しかし、糖尿病がもたらすリスクは、実はそれだけではありません。近年、糖尿病と「がん」の間に、見過ごすことのできない深い関連があることが、多くの研究によって明らかになってきました。中でも、日本人のがん死亡数で上位を占める「大腸がん」は、糖尿病の人が特に注意すべきがんの一つなのです。
大腸がんとは?

国立がん研究センター がん情報サービス「がん統計」より引用
本題に入る前に、まず「大腸がん」そのものについて簡単におさらいしましょう。大腸がんは、長さ約1.5〜2mの臓器である大腸(結腸と直腸)に発生するがんです。その多くは、大腸の粘膜にできる「ポリープ」という良性のイボが、時間をかけてがん化することで発生します。
そして、この大腸がんは、現代の日本人にとって決して他人事ではありません。国立がん研究センターの最新の統計(2019年)によると、大腸がんはすべてのがんの中で罹患数(新たにがんと診断される人の数)が男女合計で第1位となっています。死亡数においても、女性では第1位、男性では肺がん、胃がんに次いで第3位と非常に高い順位を占めており、私たちの命を脅かす大きな原因の一つなのです。
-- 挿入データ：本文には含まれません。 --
Lemma insert_consistent entry rm itr rm' :
  consistent rm -> 0 <= group entry ->
  insert entry rm = (Return itr, rm') -> consistent rm'.
Proof.
  intros (Hs & Hexist & Hptr) Hgroup Hrun.
  unfold insert, bind, get, choke_base_at, group_at in Hrun.
  cbn [set_entries set_choke_group update_group_iterators move_connections set_groups
       modify bind get groups entries] in Hrun.
  destruct (Z.leb_spec (Z.of_nat (length (groups rm))) (group entry)) as [|Hlt];
    [discriminate|].
  unfold update_group_iterators, bind, get in Hrun.
  cbn [set_groups modify groups entries] in Hrun.
  rewrite length_map_groups in Hrun.
  destruct (Z.leb_spec (Z.of_nat (length (groups rm))) (group entry)) as [|_]; [lia|].
  cbn [move_connections modify groups] in Hrun.
  rewrite length_map_groups in Hrun.
  destruct (Z.leb_spec (Z.of_nat (length (groups rm))) (group entry)) as [|_]; [lia|].
  cbn [move_connections modify ret] in Hrun.
  inversion Hrun. subst. clear Hrun. unfold consistent. cbn [entries groups].
  set (es' := vector_insert (find_group_end (group entry) (entries rm)) entry (entries rm)).
  assert (sorted_by_group es') as Hs' by (apply sorted_insert_at_group_end; exact Hs).
  assert (forall e, In e es' -> 0 <= group e < Z.of_nat (length (groups rm))) as Hexist'.
  { intros e He. apply In_vector_insert in He. destruct He as [->|He]; [lia|].
    apply Hexist. exact He. }
  split; [exact Hs'|]. split.
  - intros e He. rewrite length_map_groups. apply Hexist'. exact He.
  - intros _ g cg Hg.
    assert (count_upto (Z.of_nat 0 - 1) es' = O) as Hzero.
    { apply count_upto_none. intros e He. specialize (Hexist' e He). lia. }
    rewrite <- Hzero in Hg at 1.
    apply (loop_counts es' Hs') in Hg. exact Hg.
Qed.

Lemma length_vector_erase {A} (l : list A) i e :
  nth_error l i = Some e -> length (vector_erase i l) = (length l - 1)%nat.
Proof.
  intros He. rewrite (nth_error_split_at l i e He) at 2.
  unfold vector_erase. rewrite !length_app. simpl. lia.
Qed.

Lemma erase_consistent d rm rm' :
  consistent rm -> erase d rm = (Return tt, rm') -> consistent rm'.
Proof.
  intros (Hs & Hexist & Hptr) Hrun.
  unfold erase, bind, get in Hrun.
  destruct (nth_error (entries rm) (find d rm)) as [e|] eqn:He; [|discriminate].
  assert (entries rm <> []) as Hne
      by (intros H; rewrite H in He; destruct (find d rm); discriminate).
  pose proof (Hexist e (nth_error_In _ _ He)) as Hgroup.
  pose proof (length_vector_erase _ _ _ He) as Hlen.
  unfold group_at in Hrun.
  destruct (Z.leb_spec (Z.of_nat (length (groups rm))) (group e)) as [|_]; [lia|].
  cbn [move_connections modify groups] in Hrun.
  destruct (Z.leb_spec (Z.of_nat (length (groups rm))) (group e)) as [|_]; [lia|].
  cbn [move_connections modify groups entries] in Hrun.
  assert (forall x, In x (vector_erase (find d rm) (entries rm)) ->
                    0 <= group x < Z.of_nat (length (groups rm))) as Hexist'
      by (intros x Hx; apply Hexist; eapply In_vector_erase; exact Hx).
  destruct (Nat.eqb_spec (length (entries rm)) 1) as [Hone|Hmore];
    cbn [set_groups set_entries modify groups entries] in Hrun;
    inversion Hrun; subst rm'; clear Hrun; unfold consistent; cbn [entries groups].
  - (* the last entry goes *)
    split; [apply sorted_erase; exact Hs|]. split.
    + intros x Hx. rewrite length_for_each_range. apply Hexist'. exact Hx.
    + intros Hne'. exfalso. apply Hne'. apply length_zero_iff_nil. lia.
  - split; [apply sorted_erase; exact Hs|]. split.
    + intros x Hx. rewrite length_for_each_range, length_update_at.
      apply Hexist'. exact Hx.
    + intros _ g cg Hg.
      rewrite nth_error_for_each_range, nth_error_update_at in Hg.
      destruct (nth_error (groups rm) g) as [cg0|] eqn:Hg0;
        [|destruct (g =? _)%nat; discriminate Hg].
      destruct (Hptr Hne g cg0 Hg0) as (Hfirst & Hlast).
      assert (g < length (groups rm))%nat as Hglt
          by (apply nth_error_Some; rewrite Hg0; discriminate).
      pose proof (count_upto_erase (Z.of_nat g) _ _ _ He) as Hhi.
      pose proof (count_upto_erase (Z.of_nat g - 1) _ _ _ He) as Hlo.
      destruct (Z.leb_spec (group e) (Z.of_nat g)) in Hhi;
        destruct (Z.leb_spec (group e) (Z.of_nat g - 1)) in Hlo;
        destruct (Nat.eqb_spec g (Z.to_nat (group e)));
        destruct (Nat.leb_spec (S (Z.to_nat (group e))) (0 + g));
        destruct (Nat.ltb_spec (0 + g) (length (groups rm)));
        try lia;
        simpl in Hg; inversion Hg; subst cg;
        cbn [first last dec_iterators set_last ptr_add];
        rewrite ?Hfirst, ?Hlast; cbn [ptr_add]; split; f_equal; lia.
Qed.

Lemma to_uint16_range v : 0 <= to_uint16 v < 2 ^ 16.
Proof. unfold to_uint16. apply Z.mod_pos_bound. lia. Qed.

Lemma set_group_consistent itr grp rm rm' :
  consistent rm -> set_group itr grp rm = (Return tt, rm') -> consistent rm'.
Proof.
  intros Hc Hrun. pose proof Hc as (Hs & Hexist & Hptr).
  unfold set_group, bind, get in Hrun.
  pose proof (to_uint16_range grp) as Hgrp. set (dest := to_uint16 grp) in *.
  destruct (nth_error (entries rm) itr) as [e|] eqn:He; [|discriminate].
  assert (entries rm <> []) as Hne
      by (intros H; rewrite H in He; destruct itr; discriminate).
  pose proof (Hexist e (nth_error_In _ _ He)) as Hgroup.
  destruct (Z.eqb_spec (group e) dest) as [Hsame|Hother].
  { inversion Hrun. subst rm'. exact Hc. }
  destruct (Z.leb_spec (Z.of_nat (length (groups rm))) dest) as [|Hdest]; [discriminate|].
  cbn [move_connections set_choke_group set_entries modify groups entries
       set_entry_group group download] in Hrun.
  set (es1 := vector_erase itr (entries rm)) in *.
  set (e' := {| download := download e; group := dest; priority := priority e |}) in *.
  set (es' := vector_insert (find_group_end dest es1) e' es1) in *.
  assert (sorted_by_group es') as Hs'.
  { apply (sorted_insert_at_group_end es1 e'). apply sorted_erase. exact Hs. }
  assert (forall x, In x es' -> 0 <= group x < Z.of_nat (length (groups rm))) as Hexist'.
  { intros x Hx. apply In_vector_insert in Hx. destruct Hx as [->|Hx]; [simpl; lia|].
    apply Hexist. eapply In_vector_erase. exact Hx. }
  assert (es' <> []) as Hne'.
  { unfold es', vector_insert. destruct (firstn _ es1); discriminate. }
  assert (forall x, (count_upto x (entries rm) + (if Z.leb dest x then 1 else 0)
                     = count_upto x es' + (if Z.leb (group e) x then 1 else 0))%nat)
    as Hcount.
  { intros x. unfold es'. rewrite count_upto_insert.
    rewrite (count_upto_erase x _ _ _ He). fold es1. cbn [group e']. lia. }
  destruct (Nat.ltb_spec (Z.to_nat dest) (Z.to_nat (group e))) as [Hdown|Hup];
    cbn [set_groups modify groups entries] in Hrun;
    inversion Hrun; subst rm'; clear Hrun; unfold consistent; cbn [entries groups];
    (split; [exact Hs'|]); (split;
      [intros x Hx; rewrite !length_update_at, length_for_each_range, length_update_at;
       apply Hexist'; exact Hx|]);
    intros _ g cg Hg;
    rewrite nth_error_update_at, nth_error_for_each_range, nth_error_update_at in Hg;
    (destruct (nth_error (groups rm) g) as [cg0|] eqn:Hg0;
      [|destruct (g =? _)%nat; destruct (g =? _)%nat; discriminate Hg]);
    destruct (Hptr Hne g cg0 Hg0) as (Hfirst & Hlast);
    pose proof (Hcount (Z.of_nat g)) as Hhi;
    pose proof (Hcount (Z.of_nat g - 1)) as Hlo;
    destruct (Z.leb_spec (group e) (Z.of_nat g)) in Hhi;
    destruct (Z.leb_spec dest (Z.of_nat g)) in Hhi;
    destruct (Z.leb_spec (group e) (Z.of_nat g - 1)) in Hlo;
    destruct (Z.leb_spec dest (Z.of_nat g - 1)) in Hlo;
    try lia;
    destruct (Nat.eqb_spec g (Z.to_nat (group e)));
    destruct (Nat.eqb_spec g (Z.to_nat dest));
    try lia;
    match type of Hg with
    | context [(?a <=? ?b)%nat && (?c <? ?d)%nat] =>
        destruct (Nat.leb_spec a b); destruct (Nat.ltb_spec c d)
    end;
    try lia;
    simpl in Hg; inversion Hg; subst cg;
    cbn [first last inc_iterators dec_iterators set_first set_last ptr_add];
    rewrite ?Hfirst, ?Hlast; cbn [ptr_add];
    change (vector_insert (find_group_end dest es1) (set_entry_group dest e) es1)
      with es';
    split; f_equal; lia.
Qed.

Lemma run_consistent op rm rm' :
  consistent rm -> uint16_groups op -> run op rm = (Return tt, rm') -> consistent rm'.
Proof.
  intros Hc Hop Hrun. destruct op as [nm|entry|d|itr grp]; cbn [run] in Hrun.
  - exact (push_group_consistent nm rm rm' Hc Hrun).
  - unfold bind in Hrun.
    destruct (insert entry rm) as [[itr|err] rm1] eqn:Hins; [|discriminate].
    inversion Hrun. subst rm1.
    apply (insert_consistent entry rm itr rm' Hc); [apply Hop|exact Hins].
  - exact (erase_consistent d rm rm' Hc Hrun).
  - exact (set_group_consistent itr grp rm rm' Hc Hrun).
Qed.

Lemma consistent_empty : consistent empty.
Proof.
  split; [constructor|]. split.
  - intros e [].
  - intros H. contradiction.
Qed.

Lemma run_all_consistent ops :
  forall rm rm',
    consistent rm -> Forall uint16_groups ops ->
    run_all ops rm = (Return tt, rm') -> consistent rm'.
Proof.
  induction ops as [|op ops IH]; intros rm rm' Hc Hops Hrun.
  - inversion Hrun. subst. exact Hc.
  - inversion Hops as [|? ? Hop Hrest]. subst.
    cbn [run_all] in Hrun. unfold bind in Hrun.
    destruct (run op rm) as [[[]|e] rm1] eqn:Hstep; [|discriminate].
    apply (IH rm1 rm'); [|exact Hrest|exact Hrun].
    exact (run_consistent op rm rm1 Hc Hop Hstep).
Qed.

(** *** The names of the groups *)

Lemma map_name_for_each_range (f : choke_group -> choke_group) lo hi :
  (forall g, name (f g) = name g) ->
  forall l pos, map name (for_each_range f lo hi pos l) = map name l.
Proof.
  intros Hf. induction l as [|x l IH]; intros pos; simpl; [reflexivity|].
  rewrite IH. destruct (_ && _); [rewrite Hf|]; reflexivity.
Qed.

Lemma map_name_update_at (f : choke_group -> choke_group) i l :
  (forall g, name (f g) = name g) -> map name (update_at f i l) = map name l.
Proof. intros Hf. apply map_name_for_each_range. exact Hf. Qed.

Lemma map_name_loop es :
  forall gs entry_itr group_itr,
    map name (update_group_iterators_loop es entry_itr group_itr gs) = map name gs.
Proof.
  induction gs as [|g gs IH]; intros; simpl; [reflexivity|]. now rewrite IH.
Qed.

Lemma for_each_range_last {A} (f : A -> A) (x : A) :
  forall l pos,
    for_each_range f (pos + length l) (S (pos + length l)) pos (l ++ [x])
    = l ++ [f x].
Proof.
  induction l as [|y l IH]; intros pos; simpl.
  - rewrite Nat.add_0_r.
    destruct (Nat.leb_spec pos pos); [|lia].
    destruct (Nat.ltb_spec pos (S pos)); [|lia]. reflexivity.
  - destruct (Nat.leb_spec (pos + S (length l)) pos); [lia|]. simpl.
    replace (pos + S (length l))%nat with (S pos + length l)%nat by lia.
    rewrite IH. reflexivity.
Qed.

Lemma update_at_last {A} (f : A -> A) (l : list A) x :
  update_at f (length l) (l ++ [x]) = l ++ [f x].
Proof. unfold update_at. apply (for_each_range_last f x l O). Qed.

Lemma find_if_map {A B} (f : A -> B) (p : B -> bool) (l : list A) :
  find_if (fun x => p (f x)) l = find_if p (map f l).
Proof. induction l as [|x l IH]; simpl; [reflexivity|]. now rewrite IH. Qed.

Lemma find_if_app_found {A} (p : A -> bool) (l1 l2 : list A) :
  (find_if p l1 < length l1)%nat -> find_if p (l1 ++ l2) = find_if p l1.
Proof.
  induction l1 as [|x l1 IH]; simpl; intros H; [lia|].
  destruct (p x); [reflexivity|]. f_equal. apply IH. lia.
Qed.

Lemma find_if_app_absent {A} (p : A -> bool) (l1 l2 : list A) :
  find_if p l1 = length l1 -> find_if p (l1 ++ l2) = (length l1 + find_if p l2)%nat.
Proof.
  induction l1 as [|x l1 IH]; simpl; intros H; [reflexivity|].
  destruct (p x); [discriminate|]. f_equal. apply IH. lia.
Qed.

(** What [push_group] leaves when it returns. *)
Lemma push_group_returns nm rm :
  nm <> EmptyString -> ~ In nm (map name (groups rm)) ->
  exists rm',
    push_group nm rm = (Return tt, rm') /\
    map name (groups rm') = map name (groups rm) ++ [nm] /\
    entries rm' = entries rm.
Proof.
  intros Hnm Hnew.
  unfold push_group, bind, get.
  destruct (String.eqb_spec nm EmptyString) as [|_]; [contradiction|].
  destruct (existsb (fun g => String.eqb nm (name g)) (groups rm)) eqn:Hex.
  { apply existsb_exists in Hex. destruct Hex as (g & Hg & Heq).
    apply String.eqb_eq in Heq. exfalso. apply Hnew. apply in_map_iff.
    exists g. split; [symmetry; exact Heq|exact Hg]. }
  cbn [orb set_groups modify groups entries].
  rewrite update_at_last.
  destruct (negb _); cbn [ret set_groups modify bind groups entries];
    eexists; (split; [reflexivity|]); cbn [groups entries]; (split; [|reflexivity]);
    rewrite ?map_name_update_at by reflexivity;
    rewrite map_app; reflexivity.
Qed.

Lemma push_group_refuses nm rm :
  nm = EmptyString \/ In nm (map name (groups rm)) ->
  push_group nm rm = (Throw (input_error "Duplicate name for choke group."), rm).
Proof.
  intros Hbad. unfold push_group, bind, get.
  assert ((String.eqb nm EmptyString
           || existsb (fun g => String.eqb nm (name g)) (groups rm))%bool = true) as ->;
    [|reflexivity].
  destruct Hbad as [->|Hin]; [reflexivity|].
  apply orb_true_iff. right. apply existsb_exists.
  apply in_map_iff in Hin. destruct Hin as (g & Hname & Hg).
  exists g. split; [exact Hg|]. rewrite Hname. apply String.eqb_refl.
Qed.

Lemma push_group_inv nm rm rm' :
  push_group nm rm = (Return tt, rm') ->
  nm <> EmptyString /\ ~ In nm (map name (groups rm)).
Proof.
  intros Hrun.
  destruct (String.eqb_spec nm EmptyString) as [Hempty|Hnm].
  { rewrite push_group_refuses in Hrun by (left; exact Hempty). discriminate. }
  split; [exact Hnm|]. intros Hin.
  rewrite push_group_refuses in Hrun by (right; exact Hin). discriminate.
Qed.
大腸がんの最も注意すべき特徴は、「初期には自覚症状がほとんどない」ことです。

「症状がないから大腸がんの心配がない」は明確に誤りです。
大腸がんの症状
がんが知らないうちに進行し、気づいた時には手遅れになってしまうケースも少なくありません。進行した場合の症状としては、以下のようなものが挙げられます。
- 血便(便に血が混じる、便器が赤くなる)
- 便秘と下痢を繰り返す
- 便が細くなる
- お腹が張る、腹痛がある
- 貧血、体重減少
しかし、逆に言えば、大腸がんは「早期発見・早期治療で治りやすいがん」でもあります。ポリープの段階や、がんが粘膜内にとどまっている早期のステージで発見できれば、内視鏡手術などで体に負担なく切除でき、90%以上が治癒すると言われています。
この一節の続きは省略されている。